Items listed in a dataset
----
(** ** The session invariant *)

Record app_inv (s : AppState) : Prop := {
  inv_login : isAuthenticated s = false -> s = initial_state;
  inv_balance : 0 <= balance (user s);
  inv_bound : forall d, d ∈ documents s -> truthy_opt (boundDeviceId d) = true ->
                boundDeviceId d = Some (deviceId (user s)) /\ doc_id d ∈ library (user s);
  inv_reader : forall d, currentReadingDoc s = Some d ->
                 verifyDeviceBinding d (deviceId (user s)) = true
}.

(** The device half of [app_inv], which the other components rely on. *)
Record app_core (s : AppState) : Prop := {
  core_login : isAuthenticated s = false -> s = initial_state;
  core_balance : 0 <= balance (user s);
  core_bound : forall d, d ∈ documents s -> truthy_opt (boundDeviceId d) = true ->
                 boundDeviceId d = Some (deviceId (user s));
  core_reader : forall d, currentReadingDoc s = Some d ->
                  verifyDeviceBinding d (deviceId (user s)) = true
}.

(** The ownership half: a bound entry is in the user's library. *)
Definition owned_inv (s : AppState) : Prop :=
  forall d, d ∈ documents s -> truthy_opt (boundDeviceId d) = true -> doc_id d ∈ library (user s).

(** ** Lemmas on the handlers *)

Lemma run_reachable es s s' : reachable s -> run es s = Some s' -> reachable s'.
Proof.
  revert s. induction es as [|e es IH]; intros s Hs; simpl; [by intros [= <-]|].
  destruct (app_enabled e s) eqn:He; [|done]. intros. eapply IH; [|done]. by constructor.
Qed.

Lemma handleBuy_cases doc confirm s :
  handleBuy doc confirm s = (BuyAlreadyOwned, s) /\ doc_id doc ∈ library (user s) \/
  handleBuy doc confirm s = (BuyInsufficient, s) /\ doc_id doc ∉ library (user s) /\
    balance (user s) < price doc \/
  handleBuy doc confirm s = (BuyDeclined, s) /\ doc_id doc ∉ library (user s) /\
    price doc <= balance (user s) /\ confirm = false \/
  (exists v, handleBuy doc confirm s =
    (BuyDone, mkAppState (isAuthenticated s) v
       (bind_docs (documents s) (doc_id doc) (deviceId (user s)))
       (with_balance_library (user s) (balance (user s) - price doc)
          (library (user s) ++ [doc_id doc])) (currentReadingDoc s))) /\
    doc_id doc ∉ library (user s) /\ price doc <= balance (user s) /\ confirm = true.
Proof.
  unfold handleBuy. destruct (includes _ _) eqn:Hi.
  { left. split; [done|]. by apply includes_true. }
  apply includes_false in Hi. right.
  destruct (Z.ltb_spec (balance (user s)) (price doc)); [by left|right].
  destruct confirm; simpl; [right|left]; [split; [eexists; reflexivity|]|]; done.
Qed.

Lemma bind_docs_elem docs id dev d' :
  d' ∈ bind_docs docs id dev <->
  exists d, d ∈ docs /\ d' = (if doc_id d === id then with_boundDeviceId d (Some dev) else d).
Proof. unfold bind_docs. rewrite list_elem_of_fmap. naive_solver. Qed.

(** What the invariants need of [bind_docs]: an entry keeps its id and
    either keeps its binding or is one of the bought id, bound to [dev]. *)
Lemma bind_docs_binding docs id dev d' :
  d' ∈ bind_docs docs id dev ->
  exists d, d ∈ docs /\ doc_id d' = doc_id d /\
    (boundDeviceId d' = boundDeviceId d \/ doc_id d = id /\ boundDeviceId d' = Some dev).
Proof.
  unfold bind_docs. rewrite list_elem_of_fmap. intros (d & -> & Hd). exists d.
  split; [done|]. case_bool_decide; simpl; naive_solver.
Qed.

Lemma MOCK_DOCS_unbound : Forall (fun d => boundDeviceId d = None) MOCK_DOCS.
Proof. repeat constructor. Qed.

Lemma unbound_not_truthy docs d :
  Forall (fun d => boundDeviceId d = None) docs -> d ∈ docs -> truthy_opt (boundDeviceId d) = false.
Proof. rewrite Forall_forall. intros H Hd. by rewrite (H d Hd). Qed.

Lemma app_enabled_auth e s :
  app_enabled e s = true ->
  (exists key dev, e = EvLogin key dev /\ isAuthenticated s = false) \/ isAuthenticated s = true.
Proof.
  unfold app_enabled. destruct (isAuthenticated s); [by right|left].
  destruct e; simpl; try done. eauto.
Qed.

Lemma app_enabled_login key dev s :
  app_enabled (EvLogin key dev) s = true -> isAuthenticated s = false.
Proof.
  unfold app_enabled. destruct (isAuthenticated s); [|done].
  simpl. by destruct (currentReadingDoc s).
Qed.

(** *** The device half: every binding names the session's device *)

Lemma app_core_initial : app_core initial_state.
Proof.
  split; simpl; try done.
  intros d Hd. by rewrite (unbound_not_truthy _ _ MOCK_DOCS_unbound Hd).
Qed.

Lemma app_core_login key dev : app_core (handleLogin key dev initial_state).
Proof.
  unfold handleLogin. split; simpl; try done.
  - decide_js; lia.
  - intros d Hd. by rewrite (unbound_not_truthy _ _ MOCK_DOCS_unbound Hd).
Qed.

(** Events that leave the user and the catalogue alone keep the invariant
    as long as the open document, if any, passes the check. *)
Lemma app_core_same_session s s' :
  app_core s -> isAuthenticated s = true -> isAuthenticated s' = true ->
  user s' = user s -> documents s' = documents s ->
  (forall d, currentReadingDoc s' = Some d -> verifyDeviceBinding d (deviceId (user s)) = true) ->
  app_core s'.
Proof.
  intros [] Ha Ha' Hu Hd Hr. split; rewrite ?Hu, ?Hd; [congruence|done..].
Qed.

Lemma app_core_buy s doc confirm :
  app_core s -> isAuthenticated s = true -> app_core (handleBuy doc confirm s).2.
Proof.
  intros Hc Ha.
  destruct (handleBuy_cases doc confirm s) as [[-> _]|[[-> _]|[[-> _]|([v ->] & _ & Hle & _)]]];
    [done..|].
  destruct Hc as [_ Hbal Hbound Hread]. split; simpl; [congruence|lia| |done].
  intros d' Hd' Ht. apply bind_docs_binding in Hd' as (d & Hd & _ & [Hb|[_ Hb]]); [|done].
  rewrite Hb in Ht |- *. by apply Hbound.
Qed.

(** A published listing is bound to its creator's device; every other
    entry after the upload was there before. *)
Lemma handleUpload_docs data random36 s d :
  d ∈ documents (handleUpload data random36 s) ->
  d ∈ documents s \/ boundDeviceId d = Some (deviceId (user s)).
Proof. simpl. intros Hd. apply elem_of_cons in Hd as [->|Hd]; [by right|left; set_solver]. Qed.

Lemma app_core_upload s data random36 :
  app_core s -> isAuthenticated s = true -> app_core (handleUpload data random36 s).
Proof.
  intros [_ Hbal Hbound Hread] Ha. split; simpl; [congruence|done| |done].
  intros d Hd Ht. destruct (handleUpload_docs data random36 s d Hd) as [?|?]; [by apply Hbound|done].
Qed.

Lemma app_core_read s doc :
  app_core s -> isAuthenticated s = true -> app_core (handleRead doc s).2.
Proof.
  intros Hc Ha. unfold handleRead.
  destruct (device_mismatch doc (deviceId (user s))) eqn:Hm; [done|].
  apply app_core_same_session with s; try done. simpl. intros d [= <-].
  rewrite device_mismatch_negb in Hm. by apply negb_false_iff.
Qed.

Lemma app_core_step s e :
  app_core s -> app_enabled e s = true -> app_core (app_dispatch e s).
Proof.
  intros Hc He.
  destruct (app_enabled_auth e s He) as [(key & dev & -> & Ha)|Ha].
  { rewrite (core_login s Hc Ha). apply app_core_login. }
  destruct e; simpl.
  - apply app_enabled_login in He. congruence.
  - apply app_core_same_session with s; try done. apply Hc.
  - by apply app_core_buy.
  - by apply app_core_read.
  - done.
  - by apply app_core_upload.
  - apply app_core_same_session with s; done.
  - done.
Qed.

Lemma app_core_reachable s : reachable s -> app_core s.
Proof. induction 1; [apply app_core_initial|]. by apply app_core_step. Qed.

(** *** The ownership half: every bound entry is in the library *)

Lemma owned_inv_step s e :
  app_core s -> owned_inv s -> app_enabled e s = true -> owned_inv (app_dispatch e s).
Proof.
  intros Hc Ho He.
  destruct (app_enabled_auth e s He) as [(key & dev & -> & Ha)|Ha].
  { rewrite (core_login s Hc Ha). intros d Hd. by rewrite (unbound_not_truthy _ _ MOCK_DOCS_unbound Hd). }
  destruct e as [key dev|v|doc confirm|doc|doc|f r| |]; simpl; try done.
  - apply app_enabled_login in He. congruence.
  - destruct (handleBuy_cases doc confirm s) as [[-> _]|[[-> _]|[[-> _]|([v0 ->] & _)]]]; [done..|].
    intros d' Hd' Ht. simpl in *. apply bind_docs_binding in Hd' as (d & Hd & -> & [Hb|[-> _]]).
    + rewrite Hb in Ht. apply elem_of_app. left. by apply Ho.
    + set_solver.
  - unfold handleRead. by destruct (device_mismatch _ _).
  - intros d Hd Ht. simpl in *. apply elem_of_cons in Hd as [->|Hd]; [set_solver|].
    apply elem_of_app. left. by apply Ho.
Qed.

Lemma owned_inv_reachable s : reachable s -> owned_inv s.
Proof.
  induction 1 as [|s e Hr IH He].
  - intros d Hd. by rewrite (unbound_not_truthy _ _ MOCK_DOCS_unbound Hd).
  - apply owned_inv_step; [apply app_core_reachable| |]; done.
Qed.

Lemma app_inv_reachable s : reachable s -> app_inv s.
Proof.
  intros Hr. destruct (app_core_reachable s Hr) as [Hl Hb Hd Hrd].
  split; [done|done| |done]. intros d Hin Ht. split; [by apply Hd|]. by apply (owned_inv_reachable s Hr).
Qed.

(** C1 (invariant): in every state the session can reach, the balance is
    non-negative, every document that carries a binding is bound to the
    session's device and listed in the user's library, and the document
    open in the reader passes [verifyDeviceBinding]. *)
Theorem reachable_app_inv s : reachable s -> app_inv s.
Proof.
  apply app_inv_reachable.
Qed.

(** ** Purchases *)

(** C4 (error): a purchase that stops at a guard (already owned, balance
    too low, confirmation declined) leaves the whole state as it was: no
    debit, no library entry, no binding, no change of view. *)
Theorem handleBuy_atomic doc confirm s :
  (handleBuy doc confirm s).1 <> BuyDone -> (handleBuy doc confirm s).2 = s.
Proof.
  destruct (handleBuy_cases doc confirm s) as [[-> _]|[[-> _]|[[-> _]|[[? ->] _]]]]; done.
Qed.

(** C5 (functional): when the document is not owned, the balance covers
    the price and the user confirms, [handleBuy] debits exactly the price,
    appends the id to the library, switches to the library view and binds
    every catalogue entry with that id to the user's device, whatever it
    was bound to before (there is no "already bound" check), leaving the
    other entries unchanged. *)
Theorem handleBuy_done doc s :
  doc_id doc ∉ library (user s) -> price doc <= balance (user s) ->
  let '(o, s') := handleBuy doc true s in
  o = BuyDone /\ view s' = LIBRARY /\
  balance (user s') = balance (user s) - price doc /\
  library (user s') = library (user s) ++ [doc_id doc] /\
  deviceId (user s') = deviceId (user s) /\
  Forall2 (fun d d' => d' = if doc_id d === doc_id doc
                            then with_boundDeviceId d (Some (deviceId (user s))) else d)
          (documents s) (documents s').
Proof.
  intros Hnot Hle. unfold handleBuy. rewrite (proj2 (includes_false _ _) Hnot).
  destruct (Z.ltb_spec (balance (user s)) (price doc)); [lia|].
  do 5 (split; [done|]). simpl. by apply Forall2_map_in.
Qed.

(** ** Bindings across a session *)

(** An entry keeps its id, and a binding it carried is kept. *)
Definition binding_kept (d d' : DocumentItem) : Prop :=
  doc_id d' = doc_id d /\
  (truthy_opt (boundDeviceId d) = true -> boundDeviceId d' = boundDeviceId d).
----
**What needs to be done**
Work out how many lines of the data above contain the string "Some" and give the number alone.

**Expected answer**
10